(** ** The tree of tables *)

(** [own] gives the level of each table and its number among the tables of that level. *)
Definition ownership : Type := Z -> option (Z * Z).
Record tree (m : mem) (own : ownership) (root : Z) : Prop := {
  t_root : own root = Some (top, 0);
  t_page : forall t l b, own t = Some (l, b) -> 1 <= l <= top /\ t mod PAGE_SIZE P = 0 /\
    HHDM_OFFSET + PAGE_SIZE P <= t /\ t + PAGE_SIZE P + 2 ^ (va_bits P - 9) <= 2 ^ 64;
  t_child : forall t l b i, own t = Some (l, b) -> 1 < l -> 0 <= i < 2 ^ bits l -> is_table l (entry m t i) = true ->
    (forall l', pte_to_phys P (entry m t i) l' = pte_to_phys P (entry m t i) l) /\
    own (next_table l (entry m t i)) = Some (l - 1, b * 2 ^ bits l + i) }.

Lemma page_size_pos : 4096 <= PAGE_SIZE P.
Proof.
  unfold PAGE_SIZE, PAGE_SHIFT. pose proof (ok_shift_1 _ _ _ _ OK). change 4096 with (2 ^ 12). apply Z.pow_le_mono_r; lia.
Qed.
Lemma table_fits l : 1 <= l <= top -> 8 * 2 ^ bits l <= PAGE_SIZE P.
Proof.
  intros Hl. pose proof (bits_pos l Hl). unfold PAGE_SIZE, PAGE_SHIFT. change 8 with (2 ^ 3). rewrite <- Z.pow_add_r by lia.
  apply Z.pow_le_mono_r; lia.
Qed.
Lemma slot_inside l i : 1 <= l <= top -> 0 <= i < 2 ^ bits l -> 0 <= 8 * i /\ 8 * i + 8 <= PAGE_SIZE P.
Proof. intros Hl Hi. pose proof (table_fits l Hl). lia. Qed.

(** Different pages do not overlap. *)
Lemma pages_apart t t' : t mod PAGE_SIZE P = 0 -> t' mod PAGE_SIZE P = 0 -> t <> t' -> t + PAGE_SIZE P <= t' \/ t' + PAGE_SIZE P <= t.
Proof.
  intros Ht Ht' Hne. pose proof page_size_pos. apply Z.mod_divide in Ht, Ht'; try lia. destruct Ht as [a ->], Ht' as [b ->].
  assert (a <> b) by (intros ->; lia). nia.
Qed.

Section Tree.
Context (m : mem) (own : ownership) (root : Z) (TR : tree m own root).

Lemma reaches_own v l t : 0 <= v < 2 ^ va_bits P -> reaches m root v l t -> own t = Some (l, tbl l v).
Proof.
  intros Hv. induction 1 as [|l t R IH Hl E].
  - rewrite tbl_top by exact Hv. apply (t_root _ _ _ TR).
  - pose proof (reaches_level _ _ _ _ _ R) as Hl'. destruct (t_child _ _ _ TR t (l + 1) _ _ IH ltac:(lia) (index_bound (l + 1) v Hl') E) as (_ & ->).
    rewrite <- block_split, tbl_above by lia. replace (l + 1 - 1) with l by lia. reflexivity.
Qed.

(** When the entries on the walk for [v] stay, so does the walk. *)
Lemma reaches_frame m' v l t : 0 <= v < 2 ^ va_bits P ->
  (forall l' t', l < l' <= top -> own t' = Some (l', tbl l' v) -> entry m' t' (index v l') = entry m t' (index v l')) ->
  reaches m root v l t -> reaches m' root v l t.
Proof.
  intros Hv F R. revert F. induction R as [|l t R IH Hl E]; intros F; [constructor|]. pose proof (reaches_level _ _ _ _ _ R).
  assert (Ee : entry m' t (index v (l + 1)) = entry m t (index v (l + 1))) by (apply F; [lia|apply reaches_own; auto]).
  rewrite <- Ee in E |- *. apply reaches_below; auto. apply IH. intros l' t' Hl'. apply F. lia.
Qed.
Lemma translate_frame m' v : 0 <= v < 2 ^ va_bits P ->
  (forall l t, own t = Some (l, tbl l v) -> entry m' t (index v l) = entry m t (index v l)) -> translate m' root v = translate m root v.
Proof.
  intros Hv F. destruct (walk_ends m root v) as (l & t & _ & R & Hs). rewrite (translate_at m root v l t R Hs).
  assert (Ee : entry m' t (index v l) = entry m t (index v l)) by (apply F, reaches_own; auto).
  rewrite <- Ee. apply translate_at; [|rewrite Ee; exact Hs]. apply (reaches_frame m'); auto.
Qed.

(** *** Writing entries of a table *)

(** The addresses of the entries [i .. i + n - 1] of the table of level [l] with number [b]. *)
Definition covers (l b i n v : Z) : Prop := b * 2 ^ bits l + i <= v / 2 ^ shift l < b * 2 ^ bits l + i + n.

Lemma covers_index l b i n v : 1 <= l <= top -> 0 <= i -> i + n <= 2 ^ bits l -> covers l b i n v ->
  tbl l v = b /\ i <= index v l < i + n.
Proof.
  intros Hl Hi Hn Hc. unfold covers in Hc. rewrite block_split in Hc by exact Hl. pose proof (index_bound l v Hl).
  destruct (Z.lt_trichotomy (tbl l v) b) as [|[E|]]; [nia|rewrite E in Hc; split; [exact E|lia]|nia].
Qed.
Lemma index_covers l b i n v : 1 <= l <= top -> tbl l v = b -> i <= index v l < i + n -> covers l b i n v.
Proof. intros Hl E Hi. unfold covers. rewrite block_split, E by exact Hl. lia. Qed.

######

WHAT TO PRODUCE:
Lines after the one containing "t_page : forall" are not part of the task. Output the entries exactly from their first line through that one.

EXERCISE OUTPUT:
(** ** The tree of tables *)

(** [own] gives the level of each table and its number among the tables of that level. *)
Definition ownership : Type := Z -> option (Z * Z).
Record tree (m : mem) (own : ownership) (root : Z) : Prop := {
  t_root : own root = Some (top, 0);
  t_page : forall t l b, own t = Some (l, b) -> 1 <= l <= top /\ t mod PAGE_SIZE P = 0 /\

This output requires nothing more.